Sami Isenberg, Staff Writer

After five excruciating days, we finally have a decision: Joe Biden is the 2020 president-elect.

On Saturday, November 7th, 2020, Pennsylvania finalized votes and turned blue, which gave the Democratic Party 20 more electoral votes, leading Biden over the required 270 electoral votes. That night at around 8 pm EST, Biden, along with his selected Vice President, Kamala Harris, delivered their victory speeches in Wilmington, Delaware.

Harris, the first female and POC Vice President-elect, spoke first, where she paid tribute to civil rights icon and well-known congressman, John Lewis.

Harris said, “Congressman John Lewis before his passing wrote ‘Democracy is not a state, it is an act.’ And what he meant was that America’s democracy is not guaranteed. It is only as strong as our willingness to fight for it […] And when our very democracy was on the ballot in this election—with the very soul of America at stake and the world watching—you ushered in a new day for America.”

Harris then thanked poll workers along with voters for helping the duo achieve this presidency. She declared that the nation chose the right candidate because Joe Biden is “a person whose own experience of loss gives him a sense of purpose that will help us as a nation reclaim our sense of purpose.”

Harris thanked her mother, who migrated from India to America, along with the generations of women before her. Kamala spoke of her mother, “When she came here from India at the age of 19, she maybe didn’t quite imagine this moment. But she believed so deeply in an America where a moment like this is possible, and so I am thinking about her and about the generations of women, Black women, Asian, white, Latina, Native American women, who throughout our nation’s history, who paved the way to tonight, women who fought and sacrificed so much for equality and liberty and justice for all.”

To end her speech, Harris expressed the significance of serving as the first woman VP: “While I may be the first woman in this office, I will not be the last. Because every little girl watching tonight sees that this is a country of possibilities.”

After roughly fifty years in the public and three failed attempts for the White House, Biden took the stage. He first honored the voters and their voices, thanking the over 74 million people who voted for him—more votes than any other presidential candidate has ever received. Biden then outlined his plan to unite the nation and requested patience, given the current division in the United States.

“I pledge to be a president who seeks not to divide but unify. Who doesn’t see red states and blue states, only sees the United States,” Biden began. “I sought this office to restore the soul of America, to rebuild the backbone of this nation, the middle class, to make America respected around the world again, and to unite us here at home.”

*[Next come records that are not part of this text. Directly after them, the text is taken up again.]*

(* ===== verification/Ordered.v ===== *)
(** Lists in key order, ranges of ordered maps and sums over maps: what the
    logs, the stores and their byte accounting share. *)

From S2P Require Import Prelude.

(** * Lists in strict key order *)

Section by_key.
Context {V : Type}.
Implicit Types (l : list (Z * V)) (p q : Z * V).

Definition by_key p q : Prop := p.1 < q.1.

Lemma by_key_NoDup l : StronglySorted by_key l -> NoDup l.
Proof.
  induction 1 as [|p l Hs IH Hall]; constructor; [|done]. intros Hp. rewrite Forall_forall in Hall.
  apply Hall in Hp. unfold by_key in Hp. lia.
Qed.

(** Two such lists with the same entries are one list. *)
Lemma by_key_unique l1 l2 :
  StronglySorted by_key l1 -> StronglySorted by_key l2 -> (forall p, p ∈ l1 <-> p ∈ l2) -> l1 = l2.
Proof.
  intros H1 H2 He. eapply (StronglySorted_unique_strong by_key); [|done|done|].
  - intros p q _ _. unfold by_key. lia.
  - by apply NoDup_Permutation; auto using by_key_NoDup.
Qed.

Lemma by_key_snoc l p : StronglySorted by_key l -> (forall q, q ∈ l -> by_key q p) -> StronglySorted by_key (l ++ [p]).
Proof.
  induction 1 as [|q l Hs IH Hall]; intros Hp; cbn; [by repeat constructor|].
  constructor; [apply IH; set_solver|]. apply Forall_app. split; [done|]. repeat constructor. apply Hp. set_solver.
Qed.

Lemma by_key_app l1 l2 p q : StronglySorted by_key (l1 ++ l2) -> p ∈ l1 -> q ∈ l2 -> by_key p q.
Proof.
  induction l1 as [|x l1 IH]; cbn; intros Hs; [set_solver|]. apply StronglySorted_cons in Hs as [Hall Hs].
  rewrite Forall_forall in Hall. intros [->|Hp]%elem_of_cons Hq; [apply Hall; set_solver|auto].
Qed.

Lemma by_key_app_r l1 l2 : StronglySorted by_key (l1 ++ l2) -> StronglySorted by_key l2.
Proof. induction l1 as [|x l1 IH]; cbn; [done|]. intros [_ Hs]%StronglySorted_cons. auto. Qed.

Lemma by_key_filter (P : Z * V -> Prop) `{!forall p, Decision (P p)} l : StronglySorted by_key l -> StronglySorted by_key (filter P l).
Proof.
  induction 1 as [|p l Hs IH Hall]; [constructor|]. rewrite filter_cons. case_decide; [|done].
  constructor; [done|]. rewrite Forall_forall in *. intros q [_ Hq]%list_elem_of_filter. auto.
Qed.

(** The entries above a key. *)
Definition above (after : Z) l : list (Z * V) := filter (fun p => after < p.1) l.

Lemma elem_of_above after l p : p ∈ above after l <-> p ∈ l /\ after < p.1.
Proof. unfold above. rewrite list_elem_of_filter. naive_solver. Qed.
Lemma above_sorted after l : StronglySorted by_key l -> StronglySorted by_key (above after l).
Proof. apply by_key_filter. Qed.
Lemma above_all after l : (forall p, p ∈ l -> after < p.1) -> above after l = l.
Proof.
  intros H. unfold above. induction l as [|p l IH]; [done|]. rewrite filter_cons_True by set_solver.
  f_equal. apply IH. set_solver.
Qed.
Lemma above_app after l1 l2 : above after (l1 ++ l2) = above after l1 ++ above after l2.
Proof. apply filter_app. Qed.
Lemma above_none after l : (forall p, p ∈ l -> p.1 <= after) -> above after l = [].
Proof.
  intros H. unfold above. induction l as [|p l IH]; [done|]. rewrite filter_cons_False; [apply IH; set_solver|].
  specialize (H p). cbn. assert (p.1 <= after) by (apply H; set_solver). lia.
Qed.

(** Paging: above the last key of a page lies what follows the page. *)
Lemma above_last l1 p l2 : StronglySorted by_key (l1 ++ [p] ++ l2) -> above p.1 (l1 ++ [p] ++ l2) = l2.
Proof.
  intros Hs. rewrite !above_app. rewrite (above_none _ l1), (above_none _ [p]); cbn.
  - apply above_all. intros q Hq. rewrite app_assoc in Hs. eapply (by_key_app _ _ p q Hs); set_solver.
  - intros q Hq%list_elem_of_singleton. subst. done.
  - intros q Hq. assert (by_key q p) as H by (eapply (by_key_app _ _ q p Hs); set_solver). unfold by_key in H. lia.
Qed.
Lemma above_above a b l : a <= b -> above b (above a l) = above b l.
Proof. intros Hab. unfold above. rewrite list_filter_filter. apply list_filter_iff. intros p. lia. Qed.
Lemma above_tail after l p rest : StronglySorted by_key l -> above after l = p :: rest -> above p.1 l = rest.
Proof.
  intros Hl Ha. assert (after < p.1) as Hp by (assert (p ∈ above after l) as [_ ?]%elem_of_above by (rewrite Ha; set_solver); done).
  rewrite <-(above_above after p.1) by lia. rewrite Ha. apply (above_last [] p rest). cbn. rewrite <-Ha. by apply above_sorted.
Qed.
End by_key.

(** * Ranges of a map keyed by a name and a sequence *)

Section ranges.
Context {A V : Type} `{Countable A} `{!TotalOrd A}.
Implicit Types (m : gmap (A * Z) V).

(** The range [Excluded((name, after)) .. Included((name, u64::MAX))]. *)
Definition in_range (name : A) (after : Z) (k : A * Z) : Prop :=
  ord_le (name, after) k /\ k <> (name, after) /\ ord_le k (name, u64_max).
#[export] Instance in_range_dec name after k : Decision (in_range name after k).
Proof. unfold in_range. apply _. Defined.

(** What it iterates, each entry by its sequence. *)
Definition range_iter m (name : A) (after : Z) : list (Z * V) :=
  map (fun p => (p.1.2, p.2)) (filter (fun p => in_range name after p.1) (map_iter m)).

Lemma in_range_iff name after k : in_range name after k <-> k.1 = name /\ after < k.2 <= u64_max.
Proof.
  destruct k as [n s]. unfold in_range. cbn. unfold pair_le. cbn. split.
  - intros ([H1 H2] & Hne & [H3 H4]). assert (n = name) as -> by by apply (anti_symm ord_le).
    split; [done|]. specialize (H2 eq_refl). specialize (H4 eq_refl).
    assert (s <> after) by congruence. lia.
  - intros (-> & H1 & H2). split_and!; try done; try lia. intros [= ->]. lia.
Qed.

Lemma elem_of_range_iter m name after s v :
  (s, v) ∈ range_iter m name after <-> m !! (name, s) = Some v /\ after < s <= u64_max.
Proof.
  unfold range_iter. rewrite list_elem_of_fmap. split.
  - intros ([[n s'] v'] & [= -> ->] & Hin). apply list_elem_of_filter in Hin as [Hr Hin].
    apply in_range_iff in Hr as [<- Hr]. by rewrite elem_of_map_iter in Hin.
  - intros [He Hr]. exists ((name, s), v). split; [done|]. apply list_elem_of_filter.
    split; [by apply in_range_iff|by apply elem_of_map_iter].
Qed.

Lemma range_iter_sorted m name after : StronglySorted by_key (range_iter m name after).
Proof.
  unfold range_iter. pose proof (map_iter_sorted m) as Hs.
  apply Sorted_StronglySorted in Hs; [|intros p q r; apply (transitivity (R := ord_le))].
  pose proof (NoDup_map_iter_fst m) as Hn. revert Hs Hn.
  generalize (map_iter m) as ps. induction ps as [|[[n s] e] ps IH]; intros Hs Hn; [constructor|].
  apply StronglySorted_cons in Hs as [Hall Hs]. cbn in Hn. apply NoDup_cons in Hn as [Hx Hn].
  rewrite filter_cons. case_decide as Hr; [|by apply IH]. cbn. constructor; [by apply IH|].
  apply Forall_forall. intros [v e'] Hin. apply list_elem_of_fmap in Hin as ([[n' s'] e''] & [= -> ->] & Hin).
  apply list_elem_of_filter in Hin as [Hr' Hin]. apply in_range_iff in Hr as [Hn1 _], Hr' as [Hn2 _].
  cbn in Hn1, Hn2. subst. rewrite Forall_forall in Hall. destruct (Hall _ Hin) as [_ Hle].
  specialize (Hle eq_refl). cbn in Hle. unfold by_key. cbn.
  assert (s' <> s); [|lia]. intros ->. apply Hx. by apply (list_elem_of_fmap_2 fst _ _ Hin).
Qed.

(** A list in sequence order with the range's entries is the range. *)
Lemma range_iter_unique m name after l :
  StronglySorted by_key l -> (forall s v, (s, v) ∈ l <-> m !! (name, s) = Some v /\ after < s <= u64_max) -> l = range_iter m name after.
Proof.
  intros Hs He. apply by_key_unique; [done|apply range_iter_sorted|]. intros [s v]. by rewrite He, elem_of_range_iter.
Qed.

(** An entry above the others of its name goes last, and into no other range. *)
Lemma range_iter_insert m name s v name' after : after < s <= u64_max ->
  (forall s' v', m !! (name, s') = Some v' -> s' < s) ->
  range_iter (<[(name, s) := v]> m) name' after =
  range_iter m name' after ++ (if bool_decide (name' = name) then [(s, v)] else []).
Proof.
  intros Hs Hm. symmetry. apply range_iter_unique.
  - case_bool_decide; [|rewrite app_nil_r; apply range_iter_sorted]. apply by_key_snoc; [apply range_iter_sorted|].
    intros [s' v'] [Hin _]%elem_of_range_iter. subst. by apply Hm in Hin.
  - intros s' v'. rewrite elem_of_app, elem_of_range_iter, lookup_insert_Some. split.
    + intros [[Hin Hr]|Hin].
      * split; [|done]. right. split; [|done]. intros [= <- <-]. apply Hm in Hin. lia.
      * case_bool_decide as Hn; [|by apply not_elem_of_nil in Hin]. apply list_elem_of_singleton in Hin as [= -> ->].
        subst name'. split; [by left|done].
    + intros [[[[= <- <-] <-]|[Hne Hin]] Hr]; [right|by left]. rewrite bool_decide_eq_true_2 by done. set_solver.
Qed.
Lemma range_iter_delete m name s name' after :
  range_iter (delete (name, s) m) name' after = filter (fun p => ~ (name' = name /\ p.1 = s)) (range_iter m name' after).
Proof.
  symmetry. apply range_iter_unique; [apply by_key_filter, range_iter_sorted|].
  intros s' v'. rewrite list_elem_of_filter, elem_of_range_iter, lookup_delete_Some. cbn. naive_solver.
Qed.
End ranges.

(** The entries of a map keyed by a sequence, in order. *)
Lemma map_iter_by_key {V} (m : gmap Z V) : StronglySorted by_key (map_iter m).
Proof.
  pose proof (map_iter_sorted m) as Hs. apply Sorted_StronglySorted in Hs; [|intros p q r; apply (transitivity (R := ord_le))].
  pose proof (NoDup_map_iter_fst m) as Hn. induction Hs as [|p l Hs IH Hall]; [constructor|].
  cbn in Hn. apply NoDup_cons in Hn as [Hx Hn]. constructor; [by apply IH|]. rewrite Forall_forall in *.
  intros q Hq. pose proof (Hall q Hq) as Hle. unfold key_le in Hle. cbn in Hle. unfold by_key.
  assert (p.1 <> q.1); [|lia]. intros Heq. apply Hx. rewrite Heq. by apply list_elem_of_fmap_2.
Qed.
Lemma map_iter_insert_last {V} (m : gmap Z V) s v : (forall s' v', m !! s' = Some v' -> s' < s) ->
  map_iter (<[s := v]> m) = map_iter m ++ [(s, v)].
Proof.
  intros Hm. apply by_key_unique; [apply map_iter_by_key| |].
  - apply by_key_snoc; [apply map_iter_by_key|]. intros [s' v'] Hq%elem_of_map_iter. by apply Hm in Hq.
  - intros [s' v']. rewrite elem_of_map_iter, elem_of_app, elem_of_map_iter, list_elem_of_singleton, lookup_insert_Some. split.
    + intros [[-> ->]|[_ Hin]]; auto.
    + intros [Hin|[= -> ->]]; [right|by left]. split; [|done]. intros <-. apply Hm in Hin. lia.
Qed.

(** * Sums over a map *)

Section sums.
Context {K V : Type} `{Countable K}.

Definition map_sum (f : K -> V -> Z) (m : gmap K V) : Z := map_fold (fun k v acc => f k v + acc) 0 m.

Lemma map_sum_empty f : map_sum f ∅ = 0.
Proof. done. Qed.
Lemma map_sum_insert f m k v : m !! k = None -> map_sum f (<[k := v]> m) = f k v + map_sum f m.
Proof. intros Hk. unfold map_sum. rewrite map_fold_insert_L; [done| |done]. intros; lia. Qed.
Lemma map_sum_delete f m k v : m !! k = Some v -> map_sum f m = f k v + map_sum f (delete k m).
Proof. intros Hk. rewrite <-(insert_delete_id m k v) at 1 by done. by rewrite map_sum_insert by apply lookup_delete_eq. Qed.
Lemma map_sum_update f m k v : map_sum f (<[k := v]> m) = f k v + map_sum f m - from_option (f k) 0 (m !! k).
Proof.
  destruct (m !! k) as [w|] eqn:Hk; cbn; [|rewrite map_sum_insert by done; lia].
  rewrite <-insert_delete_eq, map_sum_insert by apply lookup_delete_eq. rewrite (map_sum_delete f m k w) by done. lia.
Qed.
Lemma map_sum_remove f m k : map_sum f (delete k m) = map_sum f m - from_option (f k) 0 (m !! k).
Proof.
  destruct (m !! k) as [w|] eqn:Hk; cbn; [rewrite (map_sum_delete f m k w) by done; lia|]. rewrite delete_id by done. lia.
Qed.
Lemma map_sum_ext f g m : (forall k v, m !! k = Some v -> f k v = g k v) -> map_sum f m = map_sum g m.
Proof.
  revert f g. induction m as [|k v m Hk IH] using map_ind; intros f g Hfg; [done|]. rewrite !map_sum_insert by done.
  rewrite (Hfg k v) by apply lookup_insert_eq. f_equal. apply IH. intros k' v' Hm. apply Hfg.
  rewrite lookup_insert_ne; [done|]. intros ->. congruence.
Qed.
Lemma map_sum_fmap {W} (g : W -> V) f (m : gmap K W) : map_sum f (g <$> m) = map_fold (fun k w acc => f k (g w) + acc) 0 m.
Proof. unfold map_sum. by rewrite map_fold_fmap. Qed.
Lemma map_sum_nonneg f m : (forall k v, m !! k = Some v -> 0 <= f k v) -> 0 <= map_sum f m.
Proof.
  induction m as [|k v m Hk IH] using map_ind; intros Hf; [done|]. rewrite map_sum_insert by done.
  pose proof (Hf k v (lookup_insert_eq m k v)). assert (0 <= map_sum f m); [|lia]. apply IH. intros k' v' Hm. apply (Hf k').
  rewrite lookup_insert_ne; [done|]. intros ->. congruence.
Qed.
Lemma map_sum_le f m k v : (forall k v, m !! k = Some v -> 0 <= f k v) -> m !! k = Some v -> f k v <= map_sum f m.
Proof.
  intros Hf Hk. rewrite (map_sum_delete f m k v Hk). assert (0 <= map_sum f (delete k m)); [|lia]. apply map_sum_nonneg.
  intros k' v' [_ Hm]%lookup_delete_Some. by eapply Hf.
Qed.
End sums.

(** Maps whose entries come to the same at every key have the same sum. *)
Lemma map_sum_agree {K V W} `{Countable K} (f : K -> V -> Z) (g : K -> W -> Z) (m1 : gmap K V) (m2 : gmap K W) :
  (forall k, from_option (f k) 0 (m1 !! k) = from_option (g k) 0 (m2 !! k)) -> map_sum f m1 = map_sum g m2.
Proof.
  assert (forall m : gmap K W, (forall k, from_option (g k) 0 (m !! k) = 0) -> map_sum g m = 0) as Hz.
  { induction m as [|k v m Hk IH] using map_ind; intros Hf; [done|]. rewrite map_sum_insert by done.
    rewrite IH; [specialize (Hf k); rewrite lookup_insert_eq in Hf; cbn in Hf; lia|]. intros k'. specialize (Hf k').
    destruct (decide (k' = k)) as [->|Hne]; [by rewrite Hk|]. by rewrite lookup_insert_ne in Hf. }
  revert m2. induction m1 as [|k v m1 Hk IH] using map_ind; intros m2 Hfg; [symmetry; apply Hz; intros k; by rewrite <-Hfg, lookup_empty|].
  rewrite map_sum_insert by done. rewrite (IH (delete k m2)).
  - rewrite map_sum_remove, <-(Hfg k), lookup_insert_eq. cbn. lia.
  - intros k'. destruct (decide (k' = k)) as [->|Hne]; [by rewrite Hk, lookup_delete_eq|]. rewrite lookup_delete_ne by done.
    rewrite <-Hfg, lookup_insert_ne by done. done.
Qed.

After thanking his campaign team, Biden acknowledged his opponent: “For all those of you who voted President Trump, I understand the disappointment tonight. I’ve lost a couple of times myself, but now let’s give each other a chance,” Biden explained. “It’s time to put away the harsh rhetoric, lower the temperature, see each other again, listen to each other again. And to make progress, we have to stop treating our opponents as our enemies. They are not our enemies. They are Americans.”

Next, Biden discussed the raging COVID-19 pandemic. Biden pledged to subdue the virus, claiming on Monday, November 9th, that he would announce a task force filled with scientists and experts, who will aid and oversee him and his administrations to prevent the spread.

Biden concluded his speech by saying, “let us be the nation that we know we can be. A nation united, a nation strengthened, a nation healed. Spread the faith. God loves you all. May God bless America and may God protect our troops. Thank you.”

Biden and Harris then joined their families as they celebrated on stage, with Tina Turner’s “The Best” playing in the background. Illuminated drones filled the sky and spelled out, “46,” against a backdrop of fireworks, representing Biden as the 46th president of the United States.